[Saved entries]
════
(* ===== verification/SocketSyscalls.v ===== *)
(** * The socket system calls of net/socket.c

    The system calls that find a socket by descriptor, copy addresses between
    user space and the kernel and call the protocol, [accept4] and
    [socketpair].  They run on the world of SocketCore.  The answers of the
    security hooks and of the protocol's operations, and what user memory
    yields, are arguments; a protocol operation that receives an address is a
    function of it. *)

From Stdlib Require Import ZArith Lia.
From stdpp Require Import base numbers list gmap strings.
From S2P Require Import Prelude SocketFairness SocketCore.

Module SocketSyscalls.
Import SocketFairness SocketCore.

Definition SOCKADDR_STORAGE : Z := 128.

(** ** Addresses *)

(** [uaddr] is what user memory holds at the address, [None] when it cannot be
    read; [audit] is the answer of [audit_sockaddr].  The second component is
    what the kernel buffer holds afterwards. *)
Definition move_addr_to_kernel (uaddr : option (list Z)) (audit ulen : Z) (kaddr : list Z) :
    Z * list Z :=
  if (ulen <? 0) || (SOCKADDR_STORAGE <? ulen) then (- EINVAL, kaddr)
  else if ulen =? 0 then (0, kaddr)
  else
    match uaddr ≫= λ u, bytes_at u 0 ulen with
    | None => (- EFAULT, kaddr)
    | Some b =>
        match put_at kaddr 0 b with
        | Some k => (audit, k)
        | None => (- EFAULT, kaddr)
        end
    end.

(** User memory for a returned address: the length field ([None] when
    unreadable) and whether the buffer and the length field are writable. *)
Record user_addr := UserAddr { ua_len : option Z; ua_buf_ok : bool; ua_len_ok : bool }.

(** Result, the bytes stored at [uaddr] and the length stored at [ulen].
    [None] is the [BUG_ON] of an over-long kernel address. *)
Definition move_addr_to_user (kaddr : list Z) (klen audit : Z) (u : user_addr) :
    option (Z * list Z * option Z) :=
  if SOCKADDR_STORAGE <? klen then None
  else
    match ua_len u with
    | None => Some (- EFAULT, [], None)
    | Some len =>
        let len := if klen <? len then klen else len in
        if len <? 0 then Some (- EINVAL, [], None)
        else if negb (len =? 0) && negb (audit =? 0) then Some (- ENOMEM, [], None)
        else if negb (len =? 0) && negb (ua_buf_ok u) then Some (- EFAULT, [], None)
        else
          match bytes_at kaddr 0 len with
          | None => None
          | Some b => if ua_len_ok u then Some (0, b, Some klen) else Some (- EFAULT, b, None)
          end
    end.

(** ** From descriptors to sockets *)

Definition sock_from_file (f : Z) : wst (option Z) := fl ← load_file f; mret (f_sock fl).

(** [shared]: the descriptor table is shared, so [fdget] takes a reference. *)
Definition fdget (shared : bool) (fd : Z) : wst (option (Z * bool)) :=
  w ← get;
  match fdt w !! fd with
  | Some (Some f) =>
      fl ← load_file f;
      (if shared then
         modify (λ w, set_files (<[f := File (f_sock fl) (f_flags fl) (f_count fl + 1)]> (files w)) w)
       else mret tt) ;;
      mret (Some (f, shared))
  | _ => mret None
  end.

Definition fdput (pid : Z) (f : Z * bool) : wst unit :=
  match f with (f, needed) => if (needed : bool) then fput pid f else mret tt end.

Definition fput_light (pid f : Z) (needed : bool) : wst unit :=
  if needed then fput pid f else mret tt.

Definition sockfd_lookup (pid fd : Z) : wst (Z + Z) :=
  r ← fdget true fd;
  match r with
  | None => mret (inr (- EBADF))
  | Some (f, _) =>
      s ← sock_from_file f;
      match s with
      | None => fput pid f ;; mret (inr (- ENOTSOCK))
      | Some id => mret (inl id)
      end
  end.

(** The socket and whether its file's reference must be dropped, or the error. *)
Definition sockfd_lookup_light (shared : bool) (pid fd : Z) : wst ((Z * bool) + Z) :=
  f ← fdget shared fd;
  match f with
  | None => mret (inr (- EBADF))
  | Some (f, needed) =>
      s ← sock_from_file f;
      match s with
      | Some id => mret (inl (id, needed))
      | None => fdput pid (f, needed) ;; mret (inr (- ENOTSOCK))
      end
  end.

(** [fput_light(sock->file, fput_needed)] *)
Definition sock_put_light (pid id : Z) (needed : bool) : wst unit :=
  s ← load_sock id;
  match so_file s with
  | Some f => fput_light pid f needed
  | None => if needed then fault else mret tt
  end.

(** [sock->ops->op(...)]: a socket without operations faults. *)
Definition call_ops {A} (id : Z) (r : A) : wst A :=
  s ← load_sock id; match so_ops s with Some _ => mret r | None => fault end.

(** ** bind, listen, connect *)

Definition addr0 : list Z := replicate 128 0.

Definition __sys_bind (shared : bool) (pid fd : Z) (umyaddr : option (list Z)) (audit addrlen : Z)
    (sec : Z) (bind : list Z → Z → Z) : wst Z :=
  r ← sockfd_lookup_light shared pid fd;
  match r with
  | inr err => mret err
  | inl (id, needed) =>
      let '(err, address) := move_addr_to_kernel umyaddr audit addrlen addr0 in
      err ← (if err =? 0 then
               if sec =? 0 then call_ops id (bind address addrlen) else mret sec
             else mret err);
      sock_put_light pid id needed ;;
      mret err
  end.

(** [(unsigned int)backlog > somaxconn] compares as unsigned. *)
Definition __sys_listen (shared : bool) (pid fd backlog somaxconn sec : Z) (listen : Z → Z) :
    wst Z :=
  r ← sockfd_lookup_light shared pid fd;
  match r with
  | inr err => mret err
  | inl (id, needed) =>
      s ← load_sock id;
      match so_sk s with
      | None => fault
      | Some _ =>
          let backlog := if u32 somaxconn <? u32 backlog then somaxconn else backlog in
          err ← (if sec =? 0 then call_ops id (listen backlog) else mret sec);
          sock_put_light pid id needed ;;
          mret err
      end
  end.

Definition __sys_connect_file (f sec : Z) (address : list Z) (addrlen : Z)
    (connect : list Z → Z → Z) : wst Z :=
  s ← sock_from_file f;
  match s with
  | None => mret (- ENOTSOCK)
  | Some id =>
      if negb (sec =? 0) then mret sec
      else call_ops id (connect address addrlen)
  end.

Definition __sys_connect (shared : bool) (pid fd : Z) (uaddr : option (list Z)) (audit addrlen : Z)
    (sec : Z) (connect : list Z → Z → Z) : wst Z :=
  f ← fdget shared fd;
  match f with
  | None => mret (- EBADF)
  | Some f =>
      let '(ret, address) := move_addr_to_kernel uaddr audit addrlen addr0 in
      ret ← (if ret =? 0 then __sys_connect_file f.1 sec address addrlen connect else mret ret);
      fdput pid f ;;
      mret ret
  end.

(** ** getsockname, getpeername

    [getname] is the protocol's answer: the length (or error) and the address. *)

Definition __sys_getsockname (shared : bool) (pid fd sec : Z) (getname : Z * list Z) (audit : Z)
    (u : user_addr) : wst (Z * list Z * option Z) :=
  r ← sockfd_lookup_light shared pid fd;
  match r with
  | inr err => mret (err, [], None)
  | inl (id, needed) =>
      res ← (if negb (sec =? 0) then mret (sec, [], None)
             else
               name ← call_ops id getname;
               match name with
               | (err, address) =>
                   if err <? 0 then mret (err, [], None)
                   else lift (move_addr_to_user address err audit u)
               end);
      sock_put_light pid id needed ;;
      mret res
  end.

Definition __sys_getpeername (shared : bool) (pid fd sec : Z) (getname : Z * list Z) (audit : Z)
    (u : user_addr) : wst (Z * list Z * option Z) :=
  r ← sockfd_lookup_light shared pid fd;
  match r with
  | inr err => mret (err, [], None)
  | inl (id, needed) =>
      if negb (sec =? 0) then sock_put_light pid id needed ;; mret (sec, [], None)
      else
        name ← call_ops id getname;
        match name with
        | (err, address) =>
            res ← (if 0 <=? err then lift (move_addr_to_user address err audit u)
                   else mret (err, [], None));
            sock_put_light pid id needed ;;
            mret res
        end
  end.

(** ** sendto, recvfrom

    [import] is the answer of [import_single_range]; [len] the byte count of
    the iterator it sets up. *)

Definition MSG_DONTWAIT : Z := 64.

(** [MSG_DONTWAIT] is added for a non-blocking file. *)
Definition msg_flags (id flags : Z) : wst Z :=
  s ← load_sock id;
  match so_file s with
  | None => fault
  | Some f =>
      fl ← load_file f;
      mret (if negb (Z.land (f_flags fl) O_NONBLOCK =? 0) then Z.lor flags MSG_DONTWAIT else flags)
  end.

(** [addr]: [None] for a NULL pointer, else what user memory holds there. *)
Definition __sys_sendto (shared mem : bool) (pid fd : Z) (import len flags : Z)
    (addr : option (option (list Z))) (audit addr_len sec : Z)
    (send : Z → msghdr → Z * msghdr) : wst Z :=
  if negb (import =? 0) then mret import
  else
    r ← sockfd_lookup_light shared pid fd;
    match r with
    | inr err => mret err
    | inl (id, needed) =>
        let '(err, msg) :=
          match addr with
          | None => (0, Msg None 0 len)
          | Some a =>
              let '(err, address) := move_addr_to_kernel a audit addr_len addr0 in
              (err, Msg (Some address) addr_len len)
          end in
        err ← (if err <? 0 then mret err
               else
                 flags ← msg_flags id flags;
                 r ← __sock_sendmsg mem sec (send flags) pid id msg;
                 mret (r : Z * msghdr).1);
        sock_put_light pid id needed ;;
        mret err
    end.

(** [addr]: [None] for a NULL pointer. *)
Definition __sys_recvfrom (shared mem : bool) (jiffies pid fd : Z) (import size flags : Z)
    (addr : option user_addr) (audit sec : Z) (recv : Z → msghdr → Z * msghdr) :
    wst (Z * list Z * option Z) :=
  if negb (import =? 0) then mret (import, [], None)
  else
    r ← sockfd_lookup_light shared pid fd;
    match r with
    | inr err => mret (err, [], None)
    | inl (id, needed) =>
        let msg := Msg (match addr with Some _ => Some addr0 | None => None end) 0 size in
        flags ← msg_flags id flags;
        r ← sock_recvmsg mem jiffies sec (recv flags) pid id msg;
        match r with
        | (err, msg) =>
            res ← match addr with
                  | Some u =>
                      if 0 <=? err then
                        o ← lift (move_addr_to_user (default [] (msg_name msg)) (msg_namelen msg) audit u);
                        match o with
                        | (err2, b, l) => mret (if err2 <? 0 then err2 else err, b, l)
                        end
                      else mret (err, [], None)
                  | None => mret (err, [], None)
                  end;
            sock_put_light pid id needed ;;
            mret res
        end
    end.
════
Only lines of the data holding the word "holds" go in the answer. Please copy each of them.

• The completed task:
(** [uaddr] is what user memory holds at the address, [None] when it cannot be
    what the kernel buffer holds afterwards. *)
(** [addr]: [None] for a NULL pointer, else what user memory holds there. *)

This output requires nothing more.